Des chercheurs du laboratoire Géosciences Azur et du laboratoire Domaines océaniques, en collaboration avec des géophysiciens et géologues basés aux Etats-Unis, au Luxembourg, en Belgique et en Tanzanie, ont pour la première fois détecté et caractérisé de manière quantifiée un événement d'injection de magma ("dyking") dans un rift continental actif, en Afrique de l'Est.
Grâce à la mise en place d'un réseau sismologique temporaire français (Lithoscope, un des quatre parcs d'instrumentation sismologique portable de l'INSU-CNRS), les équipes françaises ont pu décrire cette crise sismo-magmatique et interpréter la succession des phases de déformation. Publiés le 11 novembre dans la revue Nature, les résultats de la comparaison des mesures géodésiques (GPS), interférométriques (Envisat), sismologiques et géologiques ont ainsi révélé que la plus grande partie de la déformation observée pendant la crise au sud du rift de Natron a été relâchée asismiquement, étayant le rôle prépondérant de l'intrusion de magma en profondeur pendant les stades initiaux du rifting continental, bien avant l'amincissement lithosphérique sous le rift.
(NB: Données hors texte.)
Lemma restart_count_invariant_witness :
  (0 <= restart_count
          (self (fst (fst (monitor_loop strptime_dmy_hms
                             [env_crash_after_100s; env_stable]
                             loop_two_restarts))))
   <= max_restarts (self loop_two_restarts))%Z
  /\ max_restarts
       (self (fst (fst (monitor_loop strptime_dmy_hms
                          [env_crash_after_100s; env_stable]
                          loop_two_restarts))))
     = max_restarts (self loop_two_restarts).
Proof.
  apply (restart_count_stays_within_ceiling strptime_dmy_hms
           [env_crash_after_100s; env_stable] loop_two_restarts).
  cbn. lia.
Defined.

Lemma launch_only_when_policy_allows_witness :
  popen_attempts
    (snd (fst (tick strptime_dmy_hms env_crash_after_100s loop_two_restarts)))
  = 1
  /\ unhealthy env_crash_after_100s loop_two_restarts
  /\ (restart_interval (self loop_two_restarts)
      < time_now env_crash_after_100s
        - last_restart (self loop_two_restarts))%Q
  /\ (restart_count (self loop_two_restarts)
      < max_restarts (self loop_two_restarts))%Z.
Proof.
  apply (launch_only_when_policy_allows strptime_dmy_hms
           env_crash_after_100s loop_two_restarts).
  vm_compute. intros H. discriminate H.
Defined.

Lemma log_is_read_only_when_due_witness :
  healthy env_running_hot loop_log_due
  /\ (log_check_interval (self loop_log_due)
      <= log_check_counter loop_log_due + 1)%Z.
Proof.
  apply (log_is_read_only_when_due strptime_dmy_hms env_running_hot
           loop_log_due).
  intros H. apply (f_equal last_position) in H. vm_compute in H.
  discriminate H.
Defined.

Lemma purge_is_idempotent_witness :
  clean_directories_on scratch_used = Some (scratch_purged, 2148%Z, true)
  /\ clean_directories_on scratch_purged = Some (scratch_purged, 0%Z, false).
Proof.
  assert (H : clean_directories_on scratch_used
              = Some (scratch_purged, 2148%Z, true)) by reflexivity.
  split; [exact H |].
  exact (proj1 (purge_is_idempotent scratch_used scratch_purged 2148%Z true
                  H)).
Defined.

Lemma fetched_chat_witness :
  get_chat_cached (cache_set [] chat_a (1700000000%Q, "title")) 1700040000
    app_down chat_a
  = (cache_set [] chat_a (1700000000%Q, "title"), Some "title", []).
Proof.
  apply (fetched_chat_is_served_from_cache string [] _ 1700000000 1700040000
           app_up app_down chat_a "title").
  - reflexivity.
  - unfold Qlt. cbn. lia.
Defined.

Lemma stale_entry_witness :
  get_chat_cached cache_with_old_entry 1700043200 app_up chat_a
  = (cache_set cache_with_old_entry chat_a (1700043200%Q, "title"),
     Some "title", [chat_a])
  /\ cache_get
       (fst (fst (get_chat_cached cache_with_old_entry 1700043200 app_up
                    chat_a)))
       chat_a
     = Some (1700043200%Q, "title").
Proof.
  apply (stale_entry_is_refetched string cache_with_old_entry 1700000000
           1700043200 app_up chat_a "old title").
  - reflexivity.
  - unfold Qle. cbn. lia.
Defined.

Lemma other_chats_witness :
  cache_get
    (fst (fst (get_chat_cached cache_with_old_entry 1700043200 app_up
                 chat_b)))
    chat_a
  = cache_get cache_with_old_entry chat_a.
Proof.
  apply (other_chats_are_untouched string cache_with_old_entry 1700043200
           app_up chat_b chat_a).
  unfold chat_a, chat_b. lia.
Defined.

Lemma returned_process_witness :
  Some 11%Z = Some 11%Z
  /\ ((@None Z = Some 11%Z /\ 11%Z <> 0%Z /\ LookupRunning = LookupRunning)
      \/ exists (ps : list ProcInfo) (p : ProcInfo),
           Some [proc_shell; proc_bot_gone; proc_bot] = Some ps
           /\ In p ps /\ info_pid p = 11%Z
           /\ matches_bot p = true /\ reopen p = Opened).
Proof.
  apply (returned_process_is_remembered None (Some 11%Z) LookupRunning
           (Some [proc_shell; proc_bot_gone; proc_bot]) 11%Z).
  vm_compute. reflexivity.
Defined.

Lemma scan_first_match_witness :
  scan_processes None ([proc_shell; proc_bot_gone] ++ proc_bot :: [])
  = (Some (info_pid proc_bot), Some (info_pid proc_bot)).
Proof.
  apply (scan_returns_first_openable_match None [proc_shell; proc_bot_gone]
           [] proc_bot).
  - intros q [<- | [<- | []]]; [left | right]; reflexivity.
  - reflexivity.
  - reflexivity.
Defined.

Lemma scan_without_match_witness :
  snd (scan_processes (Some 3%Z) [proc_shell; proc_bot_gone]) = None
  /\ fst (scan_processes (Some 3%Z) [proc_shell; proc_bot_gone])
     = match filter matches_bot [proc_shell; proc_bot_gone] with
       | [] => Some 3%Z
       | q :: qs => Some (info_pid (List.last qs q))
       end.
Proof.
  apply (scan_without_openable_match (Some 3%Z) [proc_shell; proc_bot_gone]).
  intros q [<- | [<- | []]]; [left | right]; reflexivity.
Defined.

Lemma failed_restart_witness :
  snd (tick strptime_dmy_hms (env_crashed 1700000100 None) loop_two_restarts)
  = Continue
  /\ bot_process
       (self (fst (fst (tick strptime_dmy_hms (env_crashed 1700000100 None)
                          loop_two_restarts))))
     = None
  /\ restart_count
       (self (fst (fst (tick strptime_dmy_hms (env_crashed 1700000100 None)
                          loop_two_restarts))))
     = restart_count (self loop_two_restarts)
  /\ forall env' : TickEnv,
       unhealthy env'
         (fst (fst (tick strptime_dmy_hms (env_crashed 1700000100 None)
                      loop_two_restarts))).
Proof.
  assert (Hu : unhealthy (env_crashed 1700000100 None) loop_two_restarts)
    by reflexivity.
  assert (Ht : (restart_interval (self loop_two_restarts)
                < time_now (env_crashed 1700000100 None)
                  - last_restart (self loop_two_restarts))%Q)
    by (unfold Qlt; cbn; lia).
  assert (Hc : (restart_count (self loop_two_restarts)
                < max_restarts (self loop_two_restarts))%Z)
    by (cbn; lia).
  pose proof (failed_restart_leaves_no_handle strptime_dmy_hms
                (env_crashed 1700000100 None) loop_two_restarts Hu Ht Hc
                eq_refl) as (H1 & H2 & H3 & _ & _ & H6).
  split; [exact H1 | split; [exact H2 | split; [exact H3 | exact H6]]].
Defined.

Lemma dying_child_witness :
  popen_successes
    (snd (fst (monitor_loop strptime_dmy_hms dying_child_passes
                 loop_never_started)))
  = 5
  /\ snd (monitor_loop strptime_dmy_hms dying_child_passes loop_never_started)
     = Exit 1
  /\ restart_count
       (self (fst (fst (monitor_loop strptime_dmy_hms dying_child_passes
                          loop_never_started))))
     = (restart_count (self loop_never_started)
        + Z.of_nat
            (popen_successes
               (snd (fst (monitor_loop strptime_dmy_hms dying_child_passes
                            loop_never_started)))))%Z
  /\ (Z.of_nat
        (popen_successes
           (snd (fst (monitor_loop strptime_dmy_hms dying_child_passes
                        loop_never_started))))
      <= max_restarts (self loop_never_started)
         - restart_count (self loop_never_started))%Z.
Proof.
  split; [vm_compute; reflexivity |].
  split; [vm_compute; reflexivity |].
  apply (restarts_of_dying_child_are_bounded strptime_dmy_hms
           dying_child_passes loop_never_started).
  - intros env Hin. cbn in Hin.
    repeat (destruct Hin as [<- | Hin]; [reflexivity |]). destruct Hin.
  - cbn. lia.
Defined.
Carte des séismes (ronds noirs) de juillet-août 2007 sur un fond topographique du nord de la Tanzanie, avec les principaux mécanismes au foyer de la crise sismo-magmatique. Les triangles blancs sont les stations françaises de LITHOSCOPE. L'encart montre les conditions cinématiques actuelles du rift est-africain (flèches avec valeurs en mm/an). La ligne rouge localise la position de l'intrusion magmatique.
Les rifts continentaux s'initient et se développent par épisodes répétés de mouvements tectoniques sur failles et de crises magmatiques. Cependant la répartition entre ces deux processus est encore peu documentée. Dans les rifts évolués, les contraintes extensives provenant des mouvements en champ lointain s'accumulent sur plusieurs dizaines d'années avant d'être relâchées lors de brefs intervalles de séismes et d'intrusions. Ces "crises" de rifting, également reconnues en contexte de dorsales océaniques, sont rarement observées dans les phases initiales de rifting, quand les lithosphères continentales sont encore épaisses.
Dans son article, l'équipe internationale regroupe et modélise une série de mesures géophysiques de la déformation avant, pendant et après une crise sismique qui s'est produite en juillet-août 2007 en Afrique de l'est, sur le flanc d'un volcan, le Gelai, au sud du rift Natron, en Tanzanie. Un volcan voisin, le Lengai, connu pour être le seul volcan actif au monde produisant des éruptions de natrocarbonatites, est alors entré en éruption.
L'analyse des déformations de surface, que ce soit sur le terrain, par interférométrie Envisat, et par GPS, a permis d'identifier la distribution dans le temps et l'espace de la déformation et de faire des comparaisons avec l'énergie sismique libérée. Il apparaît que dans la période de forte activité sismique (12-17 juillet), la plus grande partie de la déformation exprimée en surface est asismique: elle est interprétée comme un glissement lent de 0,5 m environ sur une faille normale située entre 5 et 10 km de profondeur. Dans le mois qui a suivi, la déformation asismique a perduré et est modélisée par l'intrusion d'un dyke de 2 m environ de largeur, situé entre 2 et 6 km de profondeur. Près de la surface, des deux côtés du dyke, le jeu de failles normales superficielles a accompagné cette mise en place.
Cette succession de déformation suggère un déclenchement de l'intrusion magmatique par changement de contraintes statiques suite au glissement lent sur la faille normale en profondeur, juste avant le séisme majeur du 17 juillet 2007. Cette crise sismo-magmatique fournit la preuve d'une accommodation significative de la déformation par intrusion de magma en profondeur dès les stades initiaux du rifting, bien avant l'amincissement lithosphérique sous le rift continental. Il est probable que ce processus joue un rôle prépondérant dans l'affaiblissement mécanique de la lithosphère continentale et dans la dynamique du rifting continental.